Before heading to the G-8 conference in Italy this week, Taro Aso, Japan's prime minister, made several campaign appearances in advance of Tokyo's July 12 Metropolitan Assembly elections. At one stop on the outskirts of the Japanese capital, though, he seemed particularly weary, as if weighed down by his abysmal approval ratings (below 20 percent in some polls). His stump speech argued that voters should stick with the devil they know, rather than seeking change. One banner line? "No one's perfect."
For a politician known for his dogmatism and occasional grandiosity, the admission was striking. Aso toiled to win top office in the Liberal Democratic Party (LDP) and Japan's government for a decade. He served in increasingly important party and cabinet posts -- including foreign minister -- under Prime Ministers Junichiro Koizumi and Shinzo Abe. After his election, he stressed his potential: "I can fulfill the heavenly decree of defeating the [opposition] DPJ [Democratic Party of Japan] for the government party." But by then, the LDP, which has ruled Japan largely uninterrupted for 54 years, was stumbling. It had lost the upper-house election, Abe and Fukuda had flamed out, and the party was losing seats and public support.
Now, Aso is nothing less than an inept captain of an already-sinking ship: a mediocre-at-best politician incapable of rescuing his party from looming electoral defeat and, possibly, a post-election split.

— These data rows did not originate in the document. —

(* ===== verification/Tools.v ===== *)
(** The command line tools: [bin/compact_files.rs], which compacts table files
    into one, and [bin/compactor.rs], which prints a table.  [main] passes the
    program's arguments to [run]; the Tokio runtime only drives it. *)

From stdpp Require Import gmap.
From S2P Require Import Prelude InternalKey Checksum Footer Block BlockBuilders Properties SstBuilder FileReader SstReader Loader.
From S2P Require Import Cmp Source Kmerge LoserTree Strategy Compaction Sharding EndToEnd Termination Text Console.
Import InternalKey.

(** ** [compact_files] *)

Module CompactFiles.
Section Run.
Context `{ChecksumLib} `{CompressLib} `{Profile} {W : Type} `{FileSystem W}.

(** [Iterator::position]. *)
Fixpoint position {A} (p : A -> bool) (l : list A) : option nat :=
  match l with
  | [] => None
  | x :: l => if p x then Some O else S <$> position p l
  end.

(** The flag, and the arguments without it ([args.remove(i)]). *)
Definition for_ingest_flag (args : list bytes) : bool * list bytes :=
  match position (fun a => bool_decide (a = str "--for-ingest")) args with
  | Some i => (true, delete i args)
  | None => (false, args)
  end.

Definition usage : line :=
  Line "usage: compact_files [--for-ingest] <output.sst> <input1.sst> [input2.sst ...]\n   or: compact_files [--for-ingest] <output.sst> --list <path-list-file>" [].

Definition input_paths (args : list bytes) : tool W (list bytes) :=
  a2 ← pure (index_at args 2);
  if bool_decide (a2 = str "--list") then
    list_path ← match get_at args 3 with
                | Some p => mret p
                | None => die (Line "--list requires a path-list file argument" [])
                end;
    files ← current_files;
    text ← or_die (read_to_string files list_path)
             (fun e => Line "failed to read {}: {}" [Text list_path; Cause e]);
    mret (filter (fun s => s <> []) (trim <$> lines text))
  else pure (index_range args 2 (len args)).

Fixpoint load_sources (paths : list bytes) (sources : list ArenaSource) : tool W (list ArenaSource) :=
  match paths with
  | [] => mret sources
  | path :: paths =>
      files ← current_files;
      reader ← or_die (open_file files path) (fun e => Line "failed to open {}: {}" [Text path; Cause e]);
      s ← or_die (load_arena_source reader) (fun e => Line "failed to load {}: {}" [Text path; Cause e]);
      load_sources paths (sources ++ [s])
  end.

Definition options (for_ingest : bool) : CompactionOptions :=
  {| sst_builder :=
       {| SstBuilderOptions.base_context_checksum := 0x42424242;
          SstBuilderOptions.external_sst_global_seqno := if for_ingest then Some 0 else None;
          SstBuilderOptions.checksum_type := SstBuilderOptions.checksum_type SstBuilderOptions.default;
          SstBuilderOptions.comparator_name := SstBuilderOptions.comparator_name SstBuilderOptions.default;
          SstBuilderOptions.column_family_id := SstBuilderOptions.column_family_id SstBuilderOptions.default;
          SstBuilderOptions.column_family_name := SstBuilderOptions.column_family_name SstBuilderOptions.default |} |}.

(** From the arguments to the bytes to write. *)
Definition prepare (for_ingest : bool) (args : list bytes) : tool W (bytes * list bytes * bytes) :=
  if len args <? 3 then die usage
  else
    output_path ← pure (index_at args 1);
    input_paths ← input_paths args;
    sources ← load_sources input_paths [];
    let opts := options for_ingest in
    output_bytes ← or_die (compact sources opts) (fun e => Line "compaction failed: {}" [Cause e]);
    mret (output_path, input_paths, output_bytes).

Definition run (args : list bytes) : tool W unit :=
  let '(for_ingest, args) := for_ingest_flag args in
  '(output_path, input_paths, output_bytes) ← prepare for_ingest args;
  r ← write_file output_path output_bytes;
  match r with
  | inl e => die (Line "failed to write {}: {}" [Text output_path; Cause e])
  | inr _ =>
      println (Line "wrote {} bytes to {} from {} input SSTs"
                 [Num (len output_bytes); Text output_path; Num (len input_paths)])
  end.
End Run.
End CompactFiles.

(** ** [compactor] *)

Module Compactor.
Section Run.
Context `{ChecksumLib} `{CompressLib} `{Profile} {W : Type} `{FileSystem W}.

(** What the closure passed to [for_each_entry] updates. *)
Record DumpState : Type := { console : Console W; count : Z; printed : Z }.

(** The closure. [printed] stays at most 20. *)
Definition visit_entry (dump_all : bool) (key value : bytes) (st : DumpState) : DumpState * outcome unit :=
  match add_u64 st.(count) 1 with
  | Ok count =>
      match split key with
      | Ok ik =>
          if dump_all then
            ({| console := print st.(console)
                  (Line "{} ==> {}" [Text (from_utf8_lossy ik.(user_key)); Text (from_utf8_lossy value)]);
                count := count; printed := st.(printed) |}, Ok tt)
          else if st.(printed) <? 20 then
            ({| console := print st.(console)
                  (Line "  user_key={:?} seq={} type={:?} value_len={}"
                     [Quoted (from_utf8_lossy ik.(user_key)); Num ik.(sequence); Type_ ik.(value_type); Num (len value)]);
                count := count; printed := st.(printed) + 1 |}, Ok tt)
          else ({| console := st.(console); count := count; printed := st.(printed) |}, Ok tt)
      | Err err =>
          ({| console := print st.(console) (Line "  <bad internal key: {}>" [Cause err]);
              count := count; printed := st.(printed) |}, Ok tt)
      | r => (st, stop r)
      end
  | r => (st, stop r)
  end.

(** [sst.for_each_entry(..).await] and the test of its result. *)
Definition walk {R} `{FileReader R} (sst : SstReader R) (dump_all : bool) : tool W (Z * Z) := fun c =>
  let '(st, result) :=
    SstReader.for_each_entry sst (visit_entry dump_all) {| console := c; count := 0; printed := 0 |} in
  match result with
  | Ok _ => (st.(console), Go (st.(count), st.(printed)))
  | Err e => die (Line "failed to iterate entries: {}" [Cause e]) st.(console)
  | Panic => (st.(console), Crash)
  | OutOfFuel => (st.(console), Unfinished)
  end.

Definition header (ft : Footer) : line :=
  Line "magic=0x{:016x} format_version={} checksum_type={:?}"
    [Num ft.(table_magic_number); Num ft.(format_version); Checksum ft.(checksum_type)].

Definition run (args : list bytes) : tool W unit :=
  match get_at args 1 with
  | None => die (Line "usage: compactor <path-to-sst-file>" [])
  | Some path =>
      files ← current_files;
      reader ← or_die (open_file files path) (fun e => Line "failed to open {}: {}" [Text path; Cause e]);
      sst ← or_die (SstReader.open reader) (fun e => Line "failed to open SST: {}" [Cause e]);
      let dump_all := bool_decide (get_at args 2 = Some (str "--dump-all")) in
      _ ← if dump_all then mret tt else println (header sst.(sr_footer));
      '(count, printed) ← walk sst dump_all;
      if dump_all then mret tt
      else
        _ ← println (Line "total entries: {}" [Num count]);
        if printed <? count then
          more ← pure (sub_u64 count printed);
          println (Line "  ... ({} more)" [Num more])
        else mret tt
  end.
End Run.
End Compactor.

(** ** Runs that leave no trace *)

Section Quiet.
Context `{ChecksumLib} `{CompressLib} `{Profile} {W : Type} `{FileSystem W}.

Lemma load_sources_quiet paths sources : quiet (CompactFiles.load_sources paths sources).
Proof.
  revert sources. induction paths as [|path paths IH]; intros sources; cbn [CompactFiles.load_sources];
    auto 10 with quiet.
Qed.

Like Abe before him, Aso is the scion of a leading Japanese political family: He's the grandson of Shigeru Yoshida, the occupation-era prime minister who earned the sobriquet "One Man" for his sometimes-imperious style of governing. Aso is also a child of privilege. His father's family owned a major coal-mining concern that became a major cement producer. He attended Gakushuin University in Tokyo, notable as the university of choice for Japan's imperial family, and did abbreviated stints at Stanford University and the London School of Economics before returning to Japan to work in the family business. He worked in Brazil and Sierra Leone, returned to Japan again to oversee the business's transition from coal mining to cement production, and competed in the 1976 Montreal Olympics in shooting. It was not until 1979 that he was first elected to Japan's House of Representatives.
Although Aso is not unique among LDP members in having a distinguished pedigree, he has cultivated a reputation as a maverick that sets him apart from his colleagues -- and made his selection as prime minister a particularly risky decision for the ruling party. His adoration of manga, an unusual interest for a leading politician, is no secret. Also unorthodox for a Japanese politician, he wears his ego on his sleeve. During the 2008 LDP presidential campaign, for example, he insisted that not a single one of his predecessors as foreign minister could match his abilities. He has a pronounced history of insensitive, callous, or just plain offensive remarks, and in the past dismissed or downplayed the more brutal behavior of the Japanese Empire. (That said, since becoming prime minister, Aso has tried to reform. He reaffirmed the Murayama statement, whereby Japan apologized for invading and colonizing Asian countries. He also dismissed a high-ranking military figure who openly questioned the government line on Japan's wartime past.)
But while his historical opinions have drawn criticism abroad, it's his sheer insensitivity to the concerns of the average Japanese that has caused him the most political trouble at home. In the first month of his premiership, Aso spent all but four evenings in expensive bars and restaurants. When a reporter questioned the prime minister about whether it was appropriate given the deepening economic crisis, Aso snapped back that hotel bars are "cheap" and proclaimed that he could spend his own money as he wished. Around the same time, he told reporters that "ordinary people cannot understand the hardships of people born into extreme wealth." He alienated an important LDP constituency when he suggested that doctors "lack common sense." He has chastized the elderly for not properly attending to their health, wondering why he had to pay for "patients who do nothing but eat and drink" and expressing his bafflement at the infirmities of his classmates when he attends school reunions.
Despite his self-assurance, it seems Aso will oversee the party during what looks to be a historic defeat. Amazingly -- considering that the LDP and its coalition partner won a supermajority in 2005 -- the governing coalition is poised to lose its parliamentary majority entirely. It's also expected that the LDP will cede control of the House of Representatives for the first time since the party's creation in 1955. But how much responsibility will Aso bear for these defeats?
Arguably not much. Aso's response to the global financial crisis has certainly been inadequate, centered on economically questionable cash handouts to citizens in the hope of stimulating domestic demand. But though the recession has worsened the LDP's standing in the eyes of the Japanese people, the LDP was looking like a terminal case even before the financial crisis and before Aso became prime minister. As Yasuo Fukuda, Aso's predecessor, said at the LDP convention in January 2008, "We are facing the greatest crisis since the foundation of the party."